For OSH practitioners, there is some good news. It is possible to use many of the existing safety activities, such as auditing, observations and training focus on serious injuries and fatalities. It does, however, require a change in mindset, such as where you look for learning opportunities and what you view as success. Here are some considerations:

  • Education is key to build consensus. Employees need to understand why detailed investigations are being conducted on non-injury incidents and management will start to receive information on close call events that they were previously blind to.
  • Take a sense check: Review the significant risks and consider the individual and organisational factors that could amplify the hazard or weaken controls, such as outages, high production or low manning levels.
  • Monitor the right things: Drawing on 2019 research by Dominic Cooper in Safety Science, it is important to establish and monitor the high-risk situations which, if not addressed, could lead to a serious or fatal injury.
  • Definitions of serious injuries and fatalities are necessary to identify high potential near misses.
  • Check your vital signs: It’s important to ensure that existing monitoring activities are focused on high-risk activities. Preconditions of most serious injuries and fatalities can be identified through targeted tours and observations.

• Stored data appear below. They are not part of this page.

(* ===== verification/RedisDeployment.v ===== *)
(** * Deployments of a redis queue

    Processes that share a queue: each makes producers and consumers with its
    own builder ([backends/redis/mod.rs]), which starts background tasks, and
    uses them.  Where the builders agree on the keys of the queue, everything
    that the processes run is an operation of that one queue, and no
    interleaving of it loses a message. *)
From S2P Require Import Prelude RustStd Effects Omniqueue Queue RedisCodec RedisApi RedisConfig.
From S2P Require Import RedisSpec RedisFallback RedisStreams RedisMain Threads RedisLedger.
From S2P Require Import RedisClients RedisConcurrent RedisStreamsConcurrent.
Open Scope N_scope.

(** ** What a process makes *)

(** The tasks that building spawns. *)
Definition spawn_of (e : {X & buildE X}) : option BackgroundTask :=
  match projT2 e with Spawn t => Some t | _ => None end.
Definition spawned {S A} (h : handler buildE S) (p : prog buildE A) (s : S)
    : list BackgroundTask := omap spawn_of (calls h p s).

Section processes.
(** The settings of the queue. *)
Context (b : RedisBackendBuilder).

(** Another builder for the same queue; consumer names and groups, deadlines,
    the lock key, the pool and the connection manager may differ. *)
Definition same_queue (b' : RedisBackendBuilder) : Prop :=
  cfg_queue_key (config b') = cfg_queue_key (config b) ∧
  Builder.get_processing_queue_key b' = Builder.get_processing_queue_key b ∧
  cfg_delayed_queue_key (config b') = cfg_delayed_queue_key (config b) ∧
  cfg_payload_key (config b') = cfg_payload_key (config b) ∧
  use_redis_streams b' = use_redis_streams b ∧
  cfg_dlq_config (config b') = cfg_dlq_config (config b).

(** A producer, a consumer and a task of some process that built them. *)
Definition made_producer (p : RedisProducer) : Prop :=
  ∃ b' r (S : Type) (h : handler buildE S) s s', same_queue b' ∧
    ((∃ cs, run h (Builder.build_pair r b') s = Returned s' (Ok (p, cs))) ∨
     run h (Builder.build_producer r b') s = Returned s' (Ok p)).
Definition made_consumer (cs : RedisConsumer) : Prop :=
  ∃ b' r (S : Type) (h : handler buildE S) s s', same_queue b' ∧
    ((∃ p, run h (Builder.build_pair r b') s = Returned s' (Ok (p, cs))) ∨
     run h (Builder.build_consumer r b') s = Returned s' (Ok cs)).
Definition made_task (t : BackgroundTask) : Prop :=
  ∃ b' r (S : Type) (h : handler buildE S) s, same_queue b' ∧
    (t ∈ spawned h (Builder.build_pair r b') s ∨ t ∈ spawned h (Builder.build_producer r b') s ∨
     t ∈ spawned h (Builder.build_consumer r b') s).

(** What processes run: operations of what they have made.  [acker_of cs a]
    says that [a] is an acker of a delivery that [cs] receives. *)
Definition launched {T} (acker_of : RedisConsumer → T → Prop) (o : operation) : Prop :=
  match o with
  | OpSend p _ | OpSendScheduled p _ _ | OpRedrive _ p => made_producer p
  | OpReceive cs | OpReceiveAll cs _ _ => made_consumer cs
  | OpSettle _ a => ∃ cs, made_consumer cs ∧ acker_of cs a
  | OpTask _ t => made_task t
  end.

(** ** It fits the queue *)

Abbreviation q := (cfg_queue_key (config b)).
Abbreviation pq := (Builder.get_processing_queue_key b).
Abbreviation dq := (cfg_delayed_queue_key (config b)).
Abbreviation payload_key := (cfg_payload_key (config b)).
Abbreviation c := (cfg_dlq_config (config b)).
Abbreviation streams := (use_redis_streams b).

Lemma producer_of_fits b' : same_queue b' →
  producer_fits streams q dq payload_key c (Builder.producer_of b').
Proof. by intros (?&?&?&?&?&?). Qed.

Lemma consumer_of_fits b' : same_queue b' →
  consumer_fits streams q pq payload_key c (Builder.consumer_of b').
Proof. by intros (?&?&?&?&?&?). Qed.

Lemma made_producer_fits p : made_producer p → producer_fits streams q dq payload_key c p.
Proof.
  intros (b'&r&S&h&s&s'&Hb&[[cs Hr]|Hr]).
  - apply build_pair_inv in Hr as [-> _]. by apply producer_of_fits.
  - apply run_bind_ok_inv in Hr as (s1&[]&_&Hr).
    apply run_bind_inv in Hr as (s2&[]&_&Hr). simplify_eq/=. by apply producer_of_fits.
Qed.

Lemma made_consumer_fits cs : made_consumer cs → consumer_fits streams q pq payload_key c cs.
Proof.
  intros (b'&r&S&h&s&s'&Hb&[[p Hr]|Hr]).
  - apply build_pair_inv in Hr as [_ ->]. by apply consumer_of_fits.
  - apply run_bind_ok_inv in Hr as (s1&[]&_&Hr).
    apply run_bind_inv in Hr as (s2&[]&_&Hr). simplify_eq/=. by apply consumer_of_fits.
Qed.

Lemma spawned_bind {S A B} (h : handler buildE S) (p : prog buildE A) (f : A → prog buildE B)
    s t :
  t ∈ spawned h (bind p f) s →
  t ∈ spawned h p s ∨ ∃ s' a, run h p s = Returned s' a ∧ t ∈ spawned h (f a) s'.
Proof.
  unfold spawned. rewrite calls_bind, omap_app, elem_of_app.
  intros [Ht|Ht]; [by left|]. destruct (run h p s) as [s' a| | |]; [eauto|..];
    by apply not_elem_of_nil in Ht.
Qed.

Lemma spawned_call {S X} (h : handler buildE S) (e : buildE X) s t :
  t ∈ spawned h (call e) s → spawn_of (existT X e) = Some t.
Proof.
  unfold spawned. rewrite calls_call. simpl. destruct (spawn_of _); [|by intros ?%not_elem_of_nil].
  intros Ht%list_elem_of_singleton. by subst.
Qed.

Lemma background_tasks_fit {S} (h : handler buildE S) b' s t :
  same_queue b' → t ∈ spawned h (Builder.start_background_tasks b') s →
  task_fits streams q pq dq payload_key c t.
Proof.
  intros (Hq&Hpq&Hdq&Hpk&Hs&Hc). unfold Builder.start_background_tasks.
  intros [Ht|(s1&[]&_&[Ht|(s2&[]&_&Ht)]%spawned_bind)]%spawned_bind.
  - case_bool_decide; [by apply not_elem_of_nil in Ht|].
    apply spawned_call in Ht as [= <-]. simpl. by rewrite Hq, Hdq, Hpk, Hs.
  - rewrite Hs in Ht. destruct streams eqn:Hst; apply spawned_call in Ht as [= <-]; simpl.
    + by rewrite Hq, Hpk, Hc.
    + by rewrite Hq, Hpq, Hc.
  - by apply spawned_call in Ht as [= <-].
Qed.

Lemma built_tasks_fit {S A} (h : handler buildE S) b' r (x : A) s t :
  same_queue b' →
  t ∈ spawned h (let? _ := Builder.build_pool r b' in
                 let* _ := Builder.start_background_tasks b' in Ret (Ok x : Result A)) s →
  task_fits streams q pq dq payload_key c t.
Proof.
  intros Hb. unfold bind_ok. intros [Ht|(s1&[[]|e]&_&Ht)]%spawned_bind.
  - exfalso. unfold Builder.build_pool, from_config in Ht.
    apply spawned_bind in Ht as [Ht|(s1&[[]|e]&_&Ht)];
      [|by apply spawned_bind in Ht as [Ht%spawned_call|(s2&a&_&Ht%not_elem_of_nil)]
       |by apply not_elem_of_nil in Ht].
    destruct r; [by apply spawned_bind in Ht as [Ht%spawned_call|(s2&a&_&Ht%not_elem_of_nil)]..|].
    apply spawned_bind in Ht as [Ht%not_elem_of_nil|(s1&[cfg|e]&_&Ht)]; [done| |by apply not_elem_of_nil in Ht].
    by apply spawned_bind in Ht as [Ht%spawned_call|(s2&a&_&Ht%not_elem_of_nil)].
  - apply spawned_bind in Ht as [Ht|(s2&[]&_&Ht%not_elem_of_nil)]; [|done].
    by eapply background_tasks_fit.
  - by apply not_elem_of_nil in Ht.
Qed.

Lemma made_task_fits t : made_task t → task_fits streams q pq dq payload_key c t.
Proof.
  intros (b'&r&S&h&s&Hb&[Ht|[Ht|Ht]]); by eapply built_tasks_fit.
Qed.

Lemma launched_fits {T} (acker_of : RedisConsumer → T → Prop) (acker_fits : T → Prop) o :
  (∀ cs a, consumer_fits streams q pq payload_key c cs → acker_of cs a → acker_fits a) →
  launched acker_of o → fits streams q pq dq payload_key c acker_fits o.
Proof.
  intros Ha. destruct o; cbn [launched fits]; eauto using made_producer_fits,
    made_consumer_fits, made_task_fits.
  intros (cs&Hcs&Hacker). eauto using made_consumer_fits.
Qed.
End processes.

(** ** Nothing is lost *)

(** The ackers of the deliveries that a consumer receives, used or not. *)
Definition list_acker (cs : RedisConsumer) (a : RedisFallbackAcker) : Prop :=
  ∃ entry used n,
    a = mkFallbackAcker (rc_processing_queue_key cs) entry used n (rc_dlq_config cs).
Definition stream_acker (cs : RedisConsumer) (a : RedisStreamsAcker) : Prop :=
  ∃ i used n,
    a = mkStreamsAcker (rc_queue_key cs) (rc_consumer_group cs) i (rc_payload_key cs) used n
      (rc_dlq_config cs).

Section deployments.
Context (oc : bool) (delivery_size : N) (b : RedisBackendBuilder).
Abbreviation q := (cfg_queue_key (config b)).
Abbreviation pq := (Builder.get_processing_queue_key b).
Abbreviation dq := (cfg_delayed_queue_key (config b)).
Abbreviation payload_key := (cfg_payload_key (config b)).
Abbreviation c := (cfg_dlq_config (config b)).

(** Processes of one queue have run from [d0] as [tr] says. *)
Definition list_deployment (d0 : db) (tr : list (event (O := operation) (A := Result unit)))
    (s : system) : Prop :=
  steps (redis_doc true) (program oc delivery_size (RedisConcurrent.settle oc))
    (launched b list_acker) (mkSystem d0 []) tr s.
Definition stream_deployment (d0 : db) (tr : list (event (O := operation) (A := Result unit)))
    (s : system) : Prop :=
  steps (redis_doc true) (program oc delivery_size RedisStreamsConcurrent.settle)
    (launched b stream_acker) (mkSystem d0 []) tr s.

(** C3: at-least-once delivery, from the builder on.  Processes build
    producers and consumers with builders that agree on the keys of the
    queue, each with its own client handler, and run what they have built
    and the background tasks that building has started, in whatever
    interleaving, on a server whose replies may get lost, crashing at any
    point: at every moment each message that was in the queue or has been
    sent or scheduled with success is in it, unless an ack of it has been
    started. *)
Theorem deployment_at_least_once d0 :
  (use_redis_streams b = false → distinct_keys q pq c → ids (members dq d0) ⊆ issued d0 →
   ∀ tr s, list_deployment d0 tr s →
     in_queue q pq dq c d0 ++ sent_by tr ⊆+
       in_queue q pq dq c (shared s) ++ acked_by RedisConcurrent.message tr) ∧
  (use_redis_streams b = true → payload_key ≠ NUM_RECEIVES → wf_queue q dq d0 →
   ∀ tr s, stream_deployment d0 tr s →
     in_stream_queue q dq payload_key c d0 ++ sent_by tr ⊆+
       in_stream_queue q dq payload_key c (shared s) ++
       acked_by (RedisStreamsConcurrent.message (payload_in q payload_key (states d0 tr))) tr).
Proof.
  split; intros Hs.
  - intros Hk Hids tr s Hrun.
    eapply (plain_lists_balanced oc delivery_size q pq dq payload_key c); [done|exact Hids|].
    eapply steps_mono; [|exact Hrun]. rewrite <-Hs. intros o. apply launched_fits.
    by intros cs a (_&Hpq&_&_&Hc) (entry&used&n&->).
  - intros Hpk Hwf tr s Hrun.
    assert (run_stream oc delivery_size q pq dq payload_key c d0 tr s) as Hrun'.
    { eapply steps_mono; [|exact Hrun]. rewrite <-Hs. intros o. apply launched_fits.
      by intros cs a (Hq&_&Hk&_&Hc) (i&used&n&->). }
    by eapply plain_balanced.
Qed.
End deployments.

(** ** Witness *)

(** Two processes, one with another consumer name and manager: the first
    sends, and the second, whose task has been started, crashes. *)
Definition other_cfg : RedisConfig :=
  mkRedisConfig "redis://elsewhere" 2 true "q" "d" "l" "g" "c2" "payload" 500
    (Some (mkDlq "dlq" 5)) None.
Definition other_b : RedisBackendBuilder :=
  Builder.with_processing_queue_key (Builder.with_use_redis_streams (Builder.new other_cfg) false)
    "mine".
Definition stream_b : RedisBackendBuilder := Builder.new cfg0.

Definition a_server (d : db) : server := mkServer d [] 0%Z (bstr "k3").
Definition sending {T} (b : RedisBackendBuilder) : operation (T := T) :=
  OpSend (Builder.producer_of b) (bstr "z").
Definition tending {T} : operation (T := T) :=
  OpTask 7 (TaskProcessing "q" "mine" 500 (Some (mkDlq "dlq" 5))).
Definition tending_stream {T} : operation (T := T) :=
  OpTask 7 (TaskPending "q" "g" "c" 30000 "payload" (Some (mkDlq "dlq" 5))).

Lemma made0 b : made_producer b (Builder.producer_of b).
Proof.
  exists b, RedisConnectionManager, unit, accept, tt, tt. split; [by repeat split|].
  left. exists (Builder.consumer_of b). unfold Builder.build_pair.
  destruct b as [cfg [] pk]; unfold Builder.start_background_tasks;
    with_strategy transparent [call] simpl; by case_bool_decide.
Qed.

Lemma made_task0 {T} (acker_of : RedisConsumer → T → Prop) : launched b0 acker_of tending.
Proof.
  exists other_b, RedisClusterConnectionManager, unit, accept, tt. split; [by repeat split|].
  left. unfold spawned. with_strategy transparent [call] vm_compute. by right; left.
Qed.

Lemma made_task1 {T} (acker_of : RedisConsumer → T → Prop) :
  launched stream_b acker_of tending_stream.
Proof.
  exists stream_b, RedisConnectionManager, unit, accept, tt. split; [by repeat split|].
  left. unfold spawned. with_strategy transparent [call] vm_compute. by right; left.
Qed.

(** The server once the send is done. *)
Definition sent {T} settle (b : RedisBackendBuilder) (d0 : db) : server :=
  match run serve (program (T := T) false 40 settle (sending b)) (a_server d0) with
  | Returned s _ => s
  | _ => a_server d0
  end.

Lemma deployed_send {T} settle b d0 (acker_of : RedisConsumer → T → Prop) o :
  launched b acker_of o →
  run serve (program false 40 settle (sending b)) (a_server d0) =
    Returned (sent settle b d0) (Ok tt) →
  ∃ tr, EvDone (sending b) (Ok tt) ∈ tr ∧ EvCrash ∈ tr ∧
    steps (redis_doc true) (program false 40 settle) (launched b acker_of) (mkSystem d0 []) tr
      (mkSystem (sdb (sent settle b d0)) []).
Proof.
  set (prog := program false 40 settle). intros Ho Hrun.
  assert (steps (redis_doc true) prog (launched b acker_of) (mkSystem d0 [])
    [EvStart o; EvStart (sending b)] (mkSystem (sdb (a_server d0))
      ([(o, prog o)] ++ (sending b, prog (sending b)) :: []))) as H0.
  { eapply (steps_snoc _ _ _ _ [EvStart o] _ (EvStart (sending b)));
      [eapply (steps_snoc _ _ _ _ [] _ (EvStart o)); [constructor|]|].
    - by apply (step_start _ _ _ o d0 []).
    - apply (step_start _ _ _ (sending b) d0 [(o, prog o)]). apply made0. }
  destruct (steps_run _ _ _ serve sdb _ _ _ _ _ _ _ _ _ H0 Hrun) as (t1&N1&H1).
  pose proof (steps_snoc _ _ _ _ _ _ _ _ H1 (step_done _ _ _ _ _ _ _ _)) as H2.
  pose proof (steps_snoc _ _ _ _ _ _ _ _ H2 (step_crash _ _ _ _ _ [] [])) as H3.
  eexists. split_and!; [| |exact H3]; rewrite !elem_of_app, !list_elem_of_singleton; auto 10.
Qed.

Lemma deployed_distinct : distinct_keys "q" "mine" (Some (mkDlq "dlq" 5)).
Proof. done. Qed.

Lemma wf_deployed : wf_queue "q" "d" RedisStreams.db0.
Proof. exact wf_queue0. Qed.

Lemma deployment_at_least_once_witness :
  (∃ tr d, EvDone (sending b0) (Ok tt) ∈ tr ∧ EvCrash ∈ tr ∧
     list_deployment false 40 b0 RedisFallback.db0 tr (mkSystem d []) ∧
     in_queue "q" "mine" "d" (Some (mkDlq "dlq" 5)) RedisFallback.db0 ++ sent_by tr ⊆+
       in_queue "q" "mine" "d" (Some (mkDlq "dlq" 5)) d ++ acked_by RedisConcurrent.message tr) ∧
  (∃ tr d, EvDone (sending stream_b) (Ok tt) ∈ tr ∧ EvCrash ∈ tr ∧
     stream_deployment false 40 stream_b RedisStreams.db0 tr (mkSystem d []) ∧
     in_stream_queue "q" "d" "payload" (Some (mkDlq "dlq" 5)) RedisStreams.db0 ++ sent_by tr ⊆+
       in_stream_queue "q" "d" "payload" (Some (mkDlq "dlq" 5)) d ++
       acked_by (RedisStreamsConcurrent.message
         (payload_in "q" "payload" (states RedisStreams.db0 tr))) tr).
Proof.
  split.
  - destruct (deployed_send (RedisConcurrent.settle false) b0 RedisFallback.db0 list_acker tending)
      as (tr&H1&H2&Hrun); [apply made_task0|vm_compute; reflexivity|].
    exists tr. eexists. split_and!; [exact H1|exact H2|exact Hrun|].
    exact (proj1 (deployment_at_least_once false 40 b0 RedisFallback.db0) eq_refl
      deployed_distinct ids0 tr _ Hrun).
  - destruct (deployed_send RedisStreamsConcurrent.settle stream_b RedisStreams.db0 stream_acker
      tending_stream)
      as (tr&H1&H2&Hrun); [apply made_task1|vm_compute; reflexivity|].
    exists tr. eexists. split_and!; [exact H1|exact H2|exact Hrun|].
    exact (proj2 (deployment_at_least_once false 40 stream_b RedisStreams.db0) eq_refl
      ltac:(done) wf_deployed tr _ Hrun).
Defined.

  • Talk to the experts: There is always a variance between procedures and practice, so learning from how work is conducted is essential.
  • Step-up the hierarchy: Look again at risk controls to prevent serious injuries and fatalities to see what else can be done to eliminate or strengthen controls. New technologies provide a host of new ways of redesigning high-risk work.
  • Measure the pulse by reporting a high potential or serious injuries and fatalities and frequency rate using actual and potential incidents.


James Pomeroy
James Pomeroy is group health, safety, environment and security director at Lloyd’s Register.